What is being asked –
Only the lines holding the string "halt" are needed; copy each of them from the data.

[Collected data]
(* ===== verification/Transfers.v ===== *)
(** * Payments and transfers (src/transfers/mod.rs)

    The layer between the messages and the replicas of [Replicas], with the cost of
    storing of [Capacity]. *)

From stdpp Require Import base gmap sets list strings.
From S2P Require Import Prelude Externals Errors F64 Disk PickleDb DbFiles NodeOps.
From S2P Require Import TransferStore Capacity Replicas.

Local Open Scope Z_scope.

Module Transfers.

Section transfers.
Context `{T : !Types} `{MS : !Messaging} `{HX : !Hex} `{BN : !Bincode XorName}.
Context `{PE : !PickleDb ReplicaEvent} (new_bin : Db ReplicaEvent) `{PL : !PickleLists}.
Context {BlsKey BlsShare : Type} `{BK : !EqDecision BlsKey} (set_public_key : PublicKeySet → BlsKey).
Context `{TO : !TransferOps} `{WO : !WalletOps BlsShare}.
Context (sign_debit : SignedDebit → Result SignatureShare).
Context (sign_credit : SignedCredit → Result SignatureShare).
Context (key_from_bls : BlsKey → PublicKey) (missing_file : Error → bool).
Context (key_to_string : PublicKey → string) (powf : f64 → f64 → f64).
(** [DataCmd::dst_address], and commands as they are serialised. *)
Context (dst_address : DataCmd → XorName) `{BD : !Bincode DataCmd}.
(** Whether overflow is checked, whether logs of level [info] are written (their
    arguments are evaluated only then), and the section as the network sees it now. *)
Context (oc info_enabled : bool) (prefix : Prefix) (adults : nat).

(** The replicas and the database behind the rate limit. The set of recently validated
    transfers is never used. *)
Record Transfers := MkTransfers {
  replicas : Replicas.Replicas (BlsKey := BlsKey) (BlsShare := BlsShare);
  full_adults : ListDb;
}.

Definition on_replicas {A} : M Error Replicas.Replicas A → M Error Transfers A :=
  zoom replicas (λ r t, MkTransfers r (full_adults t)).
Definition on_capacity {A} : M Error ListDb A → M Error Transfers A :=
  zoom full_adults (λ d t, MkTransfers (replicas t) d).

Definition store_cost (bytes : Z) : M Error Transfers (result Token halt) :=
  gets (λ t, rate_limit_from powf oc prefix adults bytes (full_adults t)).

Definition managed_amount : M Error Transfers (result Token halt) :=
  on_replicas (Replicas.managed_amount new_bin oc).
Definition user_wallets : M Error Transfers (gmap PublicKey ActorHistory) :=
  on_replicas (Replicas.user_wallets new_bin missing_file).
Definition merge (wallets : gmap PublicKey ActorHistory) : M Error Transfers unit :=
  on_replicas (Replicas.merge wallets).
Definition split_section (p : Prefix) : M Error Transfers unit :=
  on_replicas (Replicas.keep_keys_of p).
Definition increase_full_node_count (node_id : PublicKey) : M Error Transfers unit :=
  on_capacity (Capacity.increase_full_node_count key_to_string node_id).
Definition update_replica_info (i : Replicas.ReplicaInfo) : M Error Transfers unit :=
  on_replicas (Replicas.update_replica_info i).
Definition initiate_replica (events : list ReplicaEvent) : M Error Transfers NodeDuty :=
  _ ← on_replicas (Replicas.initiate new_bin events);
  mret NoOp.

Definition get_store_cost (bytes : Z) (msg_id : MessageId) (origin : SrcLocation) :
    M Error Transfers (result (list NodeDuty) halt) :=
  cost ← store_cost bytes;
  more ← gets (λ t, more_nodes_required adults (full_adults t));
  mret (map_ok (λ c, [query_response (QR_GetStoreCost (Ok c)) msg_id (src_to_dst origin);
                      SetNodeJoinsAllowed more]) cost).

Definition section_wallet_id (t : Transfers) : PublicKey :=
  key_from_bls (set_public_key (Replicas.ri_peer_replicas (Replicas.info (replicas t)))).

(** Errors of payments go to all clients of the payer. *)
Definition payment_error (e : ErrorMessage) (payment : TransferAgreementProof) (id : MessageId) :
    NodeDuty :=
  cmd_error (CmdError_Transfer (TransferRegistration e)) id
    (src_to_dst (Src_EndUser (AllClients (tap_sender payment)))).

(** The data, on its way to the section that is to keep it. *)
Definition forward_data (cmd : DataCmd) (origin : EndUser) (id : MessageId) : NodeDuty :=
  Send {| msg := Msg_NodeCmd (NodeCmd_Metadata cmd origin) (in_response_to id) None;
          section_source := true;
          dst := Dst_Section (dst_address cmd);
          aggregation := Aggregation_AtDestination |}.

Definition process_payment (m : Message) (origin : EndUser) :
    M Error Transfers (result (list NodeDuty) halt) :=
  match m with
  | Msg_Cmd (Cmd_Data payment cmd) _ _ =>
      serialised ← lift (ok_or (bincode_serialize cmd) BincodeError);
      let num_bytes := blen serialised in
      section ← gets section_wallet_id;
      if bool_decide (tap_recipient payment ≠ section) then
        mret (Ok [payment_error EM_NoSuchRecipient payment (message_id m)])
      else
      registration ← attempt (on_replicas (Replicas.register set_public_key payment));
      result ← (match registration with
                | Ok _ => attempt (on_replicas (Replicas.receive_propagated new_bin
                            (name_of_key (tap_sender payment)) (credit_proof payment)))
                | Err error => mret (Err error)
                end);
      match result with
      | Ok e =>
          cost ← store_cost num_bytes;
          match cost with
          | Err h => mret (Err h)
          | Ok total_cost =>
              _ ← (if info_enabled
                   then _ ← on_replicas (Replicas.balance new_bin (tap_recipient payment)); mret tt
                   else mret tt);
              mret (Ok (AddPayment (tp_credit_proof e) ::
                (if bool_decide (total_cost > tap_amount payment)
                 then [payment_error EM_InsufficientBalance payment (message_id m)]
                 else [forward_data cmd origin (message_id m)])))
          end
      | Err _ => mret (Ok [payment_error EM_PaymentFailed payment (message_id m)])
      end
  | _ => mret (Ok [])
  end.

* * *

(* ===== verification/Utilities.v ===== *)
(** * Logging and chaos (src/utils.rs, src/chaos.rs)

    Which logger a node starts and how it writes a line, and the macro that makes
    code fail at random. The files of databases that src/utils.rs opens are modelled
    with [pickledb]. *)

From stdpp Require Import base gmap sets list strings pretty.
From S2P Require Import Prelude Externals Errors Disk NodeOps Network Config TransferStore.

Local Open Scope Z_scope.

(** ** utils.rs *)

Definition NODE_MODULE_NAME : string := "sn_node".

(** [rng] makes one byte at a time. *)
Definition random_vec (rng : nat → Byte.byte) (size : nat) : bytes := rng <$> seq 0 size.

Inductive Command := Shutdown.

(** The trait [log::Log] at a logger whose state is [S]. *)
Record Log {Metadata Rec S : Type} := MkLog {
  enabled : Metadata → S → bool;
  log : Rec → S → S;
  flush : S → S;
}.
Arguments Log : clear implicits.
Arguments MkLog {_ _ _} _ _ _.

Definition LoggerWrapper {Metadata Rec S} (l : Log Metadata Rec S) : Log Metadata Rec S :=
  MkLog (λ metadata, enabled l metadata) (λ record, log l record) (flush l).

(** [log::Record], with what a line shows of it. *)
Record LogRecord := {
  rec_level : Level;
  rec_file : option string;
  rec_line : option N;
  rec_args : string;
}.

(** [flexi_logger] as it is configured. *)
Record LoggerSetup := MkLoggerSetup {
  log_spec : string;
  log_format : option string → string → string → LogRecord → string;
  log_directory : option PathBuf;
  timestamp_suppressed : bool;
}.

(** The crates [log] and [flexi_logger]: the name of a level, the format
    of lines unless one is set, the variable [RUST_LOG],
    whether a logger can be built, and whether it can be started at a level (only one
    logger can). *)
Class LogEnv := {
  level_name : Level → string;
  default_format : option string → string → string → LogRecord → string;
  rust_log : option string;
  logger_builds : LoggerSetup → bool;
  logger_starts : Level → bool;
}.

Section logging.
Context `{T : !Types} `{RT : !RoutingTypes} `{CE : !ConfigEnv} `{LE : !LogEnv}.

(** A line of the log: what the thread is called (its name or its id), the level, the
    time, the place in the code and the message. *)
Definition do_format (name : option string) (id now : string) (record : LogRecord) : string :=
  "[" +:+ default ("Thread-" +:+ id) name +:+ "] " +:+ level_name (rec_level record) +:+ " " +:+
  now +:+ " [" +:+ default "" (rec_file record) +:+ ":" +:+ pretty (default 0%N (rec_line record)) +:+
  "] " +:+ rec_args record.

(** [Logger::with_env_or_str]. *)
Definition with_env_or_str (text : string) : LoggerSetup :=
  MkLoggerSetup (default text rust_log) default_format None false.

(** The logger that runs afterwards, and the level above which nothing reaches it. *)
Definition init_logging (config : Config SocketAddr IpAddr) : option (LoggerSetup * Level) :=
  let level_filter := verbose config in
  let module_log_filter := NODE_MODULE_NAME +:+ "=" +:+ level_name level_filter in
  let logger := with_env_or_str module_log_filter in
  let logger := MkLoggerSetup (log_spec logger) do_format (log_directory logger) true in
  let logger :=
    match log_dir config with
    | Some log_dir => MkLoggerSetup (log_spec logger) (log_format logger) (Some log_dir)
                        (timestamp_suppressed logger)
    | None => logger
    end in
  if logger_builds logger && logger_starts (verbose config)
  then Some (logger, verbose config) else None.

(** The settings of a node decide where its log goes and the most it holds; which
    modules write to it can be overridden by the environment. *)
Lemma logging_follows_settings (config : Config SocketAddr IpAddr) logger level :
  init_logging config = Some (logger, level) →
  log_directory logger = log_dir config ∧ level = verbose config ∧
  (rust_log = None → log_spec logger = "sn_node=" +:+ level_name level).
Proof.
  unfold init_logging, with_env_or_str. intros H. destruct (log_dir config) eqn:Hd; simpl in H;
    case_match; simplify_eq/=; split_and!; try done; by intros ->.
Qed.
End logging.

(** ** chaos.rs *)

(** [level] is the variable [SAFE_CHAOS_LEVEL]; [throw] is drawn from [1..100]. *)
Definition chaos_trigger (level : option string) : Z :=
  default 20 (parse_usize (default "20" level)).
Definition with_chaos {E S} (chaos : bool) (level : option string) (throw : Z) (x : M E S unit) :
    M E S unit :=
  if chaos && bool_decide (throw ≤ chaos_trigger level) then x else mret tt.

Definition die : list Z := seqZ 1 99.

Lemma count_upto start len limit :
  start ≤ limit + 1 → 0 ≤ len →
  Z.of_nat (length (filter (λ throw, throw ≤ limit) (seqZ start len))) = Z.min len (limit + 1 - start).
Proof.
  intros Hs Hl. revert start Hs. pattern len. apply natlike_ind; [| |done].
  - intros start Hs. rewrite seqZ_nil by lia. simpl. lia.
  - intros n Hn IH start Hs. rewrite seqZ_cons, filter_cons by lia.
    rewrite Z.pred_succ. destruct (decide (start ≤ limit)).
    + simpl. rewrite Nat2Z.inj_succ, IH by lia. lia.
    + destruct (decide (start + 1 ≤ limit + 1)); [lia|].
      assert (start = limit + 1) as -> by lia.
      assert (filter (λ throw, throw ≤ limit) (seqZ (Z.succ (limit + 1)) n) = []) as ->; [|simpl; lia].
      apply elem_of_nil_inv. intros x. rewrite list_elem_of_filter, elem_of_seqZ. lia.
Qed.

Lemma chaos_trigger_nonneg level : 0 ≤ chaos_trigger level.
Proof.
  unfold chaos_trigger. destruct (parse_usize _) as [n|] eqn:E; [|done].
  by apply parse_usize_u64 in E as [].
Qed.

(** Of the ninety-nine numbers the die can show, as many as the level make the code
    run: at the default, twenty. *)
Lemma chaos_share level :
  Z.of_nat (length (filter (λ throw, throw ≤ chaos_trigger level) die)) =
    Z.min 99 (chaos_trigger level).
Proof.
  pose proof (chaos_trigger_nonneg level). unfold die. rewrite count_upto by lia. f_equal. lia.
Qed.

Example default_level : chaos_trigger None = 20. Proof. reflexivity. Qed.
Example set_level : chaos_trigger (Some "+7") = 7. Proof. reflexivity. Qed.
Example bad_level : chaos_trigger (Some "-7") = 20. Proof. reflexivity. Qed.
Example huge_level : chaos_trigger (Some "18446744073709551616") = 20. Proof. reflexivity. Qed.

Response area –
Definition store_cost (bytes : Z) : M Error Transfers (result Token halt) :=
Definition managed_amount : M Error Transfers (result Token halt) :=
    M Error Transfers (result (list NodeDuty) halt) :=
    M Error Transfers (result (list NodeDuty) halt) :=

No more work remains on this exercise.